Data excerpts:

Lemma aggregation_storage_failure_witness :
  fst (AdminController.getItemsPurchasedList Sample.admin Sample.closedShop)
  = Responded INTERNAL_SERVER_ERROR (ErrorJson INTERNAL_SERVER_ERROR_result) /\
  fst (AdminController.getDiscountCodesList Sample.admin Sample.closedShop)
  = Responded INTERNAL_SERVER_ERROR (ErrorJson INTERNAL_SERVER_ERROR_result) /\
  fst (AdminController.getTotalPurchaseAmount Sample.admin Sample.closedShop)
  = Uncaught (Js.Error "MongoError: storage unavailable") /\
  fst (AdminController.getTotalDiscountAmount Sample.admin Sample.closedShop)
  = Uncaught (Js.Error "MongoError: storage unavailable").
Proof.
  apply (aggregation_storage_failure Sample.admin Sample.closedShop); reflexivity.
Defined.

(** ** Order creation, further *)

(** X11.  The outcome of [createNewOrder] depends neither on the invoice
    collaborator nor on the configured period: the chain never gets as far
    as reading either. *)
Theorem createNewOrder_ignores_period_and_invoice
        generateInvoice generateInvoice' env env' req w :
  OrderController.createNewOrder generateInvoice env req w
  = OrderController.createNewOrder generateInvoice' env' req w.
Proof.
  unfold OrderController.createNewOrder, generateObjectId.
  destruct (itemsList req) as [[|line rest]|]; try reflexivity.
  unfold andThen at 1 6. unfold Item.aggregate, query.
  cbn [connected].
  destruct (connected w); [|reflexivity].
  match goal with
  | |- context [OrderController.priceItems ?ls ?l ?db] =>
      destruct (priceItems_rejects ls l db
                  (logged (Query Items)
                     (mkWorld (items w) (orders w) (discountCodes w) true
                              (N.succ (nextObjectId w)) (clock w) (accesses w))))
        as [e He]; [discriminate|]
  end.
  unfold andThen. rewrite He. reflexivity.
Qed.
Lemma print_not_device e : is_print e = true -> is_device_event e = false.
Proof. by destruct e. Qed.

Lemma print_not_discover e : is_print e = true -> is_discover e = false.
Proof. by destruct e. Qed.

(** A forwarding client and a scan need no connection: in a session with
    [forward] set, or with [forward] unset and command scan, manage
    constructs no BleakClient and calls neither a client (connect,
    disconnect) nor the desk, and there is no cleanup.  With [forward] set
    there is no discovery either; a scan does call
    [BleakScanner().discover]. *)
Theorem manage_without_device env s forward command :
  config s !! "forward" = Some forward ->
  config s !! "command" = Some command ->
  truthy forward = true \/
  truthy forward = false /\ py_eq command (Commands.val Commands.scan_adapter) = true ->
  exists tr,
    trace_of (manage env s).2 = trace_of s ++ tr /\
    Forall (fun e => is_device_event e = false) tr /\
    (truthy forward = true -> Forall (fun e => is_discover e = false) tr).
Proof.
  intros Hforward Hcommand Hmode.
  assert (Hend : forall (P : event -> Prop) (m : M unit),
            (forall e, is_print e = true -> P e) ->
            emits P m ->
            manage_suite env s
            = (None, match m s with
                     | (Ret _, s1) => (Ret 0, s1)
                     | (Raise e, s1) => (Raise e, s1)
                     | (Hang, s1) => (Hang, s1)
                     end) ->
            exists tr, trace_of (manage env s).2 = trace_of s ++ tr /\ Forall P tr).
  { intros P m HP Hm Hsuite. unfold manage. rewrite Hsuite.
    destruct (Hm s) as (tr & Htrace & _ & Hno).
    set (r := match (m s).1 with Ret _ => Ret 0 | Raise e => Raise e | Hang => Hang end).
    assert (Hrs : match m s with
                  | (Ret _, s1) => (Ret 0, s1)
                  | (Raise e, s1) => (Raise e, s1)
                  | (Hang, s1) => (Hang, s1)
                  end = (r, (m s).2)) by (unfold r; by destruct (m s) as [[?|?|] ?]).
    rewrite Hrs. destruct (except_manage r (m s).2) as (o & -> & _).
    exists (tr ++ suite_report r). split.
    - unfold finally_, manage_cleanup, mret, M_ret.
      destruct o; simpl; by rewrite Htrace, app_assoc.
    - apply Forall_app. split; [done|].
      eapply Forall_impl; [apply suite_report_prints|]. apply HP. }
  destruct Hmode as [Ht | [Ht Hs]].
  - destruct (Hend (fun e => is_device_event e = false /\ is_discover e = false)
                (forward_command env)) as (tr & Htrace & Htr).
    + intros e He. split; [by apply print_not_device|by apply print_not_discover].
    + apply forward_command_emits. by intros e ? ? _.
    + by apply (manage_suite_forward env s forward).
    + exists tr. split; [done|]. split; [|intros _].
      * eapply Forall_impl; [exact Htr|]. by intros e [? _].
      * eapply Forall_impl; [exact Htr|]. by intros e [_ ?].
  - destruct (Hend (fun e => is_device_event e = false) (scan env ≫= fun _ => mret tt))
      as (tr & Htrace & Htr).
    + apply print_not_device.
    + apply emits_bind; [by apply scan_emits|intros; apply emits_ret].
    + rewrite (manage_suite_scan env s forward command) by done.
      unfold mbind, M_bind. by destruct (scan env s) as [[?|?|] ?].
    + exists tr. split; [done|]. split; [done|]. intros Ht'. congruence.
Qed.

Lemma manage_without_device_witness :
  exists tr,
    trace_of (manage (Example.calm []) (Example.forwarding VNone)).2 = [] ++ tr /\
    Forall (fun e => is_device_event e = false) tr /\
    (truthy (VBool true) = true -> Forall (fun e => is_discover e = false) tr).
Proof.
  apply (manage_without_device (Example.calm []) (Example.forwarding VNone)
           (VBool true) VNone); [reflexivity|reflexivity|by left].
Defined.

(** ** Further properties of connect, scan, forward_command and main *)

Lemma getattr_Ret_inv key s v s1 :
  getattr key s = (Ret v, s1) -> config s !! key = Some v /\ s1 = s.
Proof.
  unfold getattr. destruct (config s !! key); [|done]. by intros [= <- <-].
Qed.

Lemma emit_Ret_inv e s a s1 : emit e s = (Ret a, s1) -> s1 = after s [e].
Proof. by intros [= _ <-]. Qed.

Lemma connect_emits_existing env c attempt :
  emits (fun e => match e with ENewClient _ => False | _ => True end)
        (connect env (Some c) attempt).
Proof. unfold connect. emits_auto. Qed.

(** The client that connect returns.  Given a client, as for a reconnect,
    connect returns that very client and constructs none; given none, it
    returns a client bound to the configured mac_address and
    adapter_name. *)
Theorem connect_returns_handle env existing attempt s client s1 :
  connect env existing attempt s = (Ret client, s1) ->
  match existing with
  | Some c =>
      client = c /\
      exists tr, trace_of s1 = trace_of s ++ tr /\
                 Forall (fun e => match e with ENewClient _ => False | _ => True end) tr
  | None =>
      config s !! "mac_address" = Some (address client) /\
      config s !! "adapter_name" = Some (device client)
  end.
Proof.
  intros H. destruct existing as [c|].
  - destruct (connect_emits_existing env c attempt s) as (tr & Htrace & _ & Hno).
    rewrite H in Htrace. split; [|by exists tr].
    unfold connect in H.
    repeat (apply bind_Ret_inv in H as (? & ? & ? & H)).
    injection H as <- _.
    match goal with Hc : mret c _ = _ |- _ => by injection Hc as <- _ end.
  - unfold connect in H.
    apply bind_Ret_inv in H as ([] & s2 & ->%emit_Ret_inv & H).
    apply bind_Ret_inv in H as (c & s3 & Hc & H).
    repeat (apply bind_Ret_inv in H as (? & ? & _ & H)).
    injection H as <- _.
    apply bind_Ret_inv in Hc as (mac & s4 & [Hmac ->]%getattr_Ret_inv & Hc).
    apply bind_Ret_inv in Hc as (adapter & s5 & [Hadapter ->]%getattr_Ret_inv & Hc).
    by apply bind_Ret_inv in Hc as ([] & s6 & _ & [= <- _]).
Qed.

#### What you are asked to do:
Among the entries, count the lines that hold "attempt". Reply with the count only.

#### Solution to this task:
5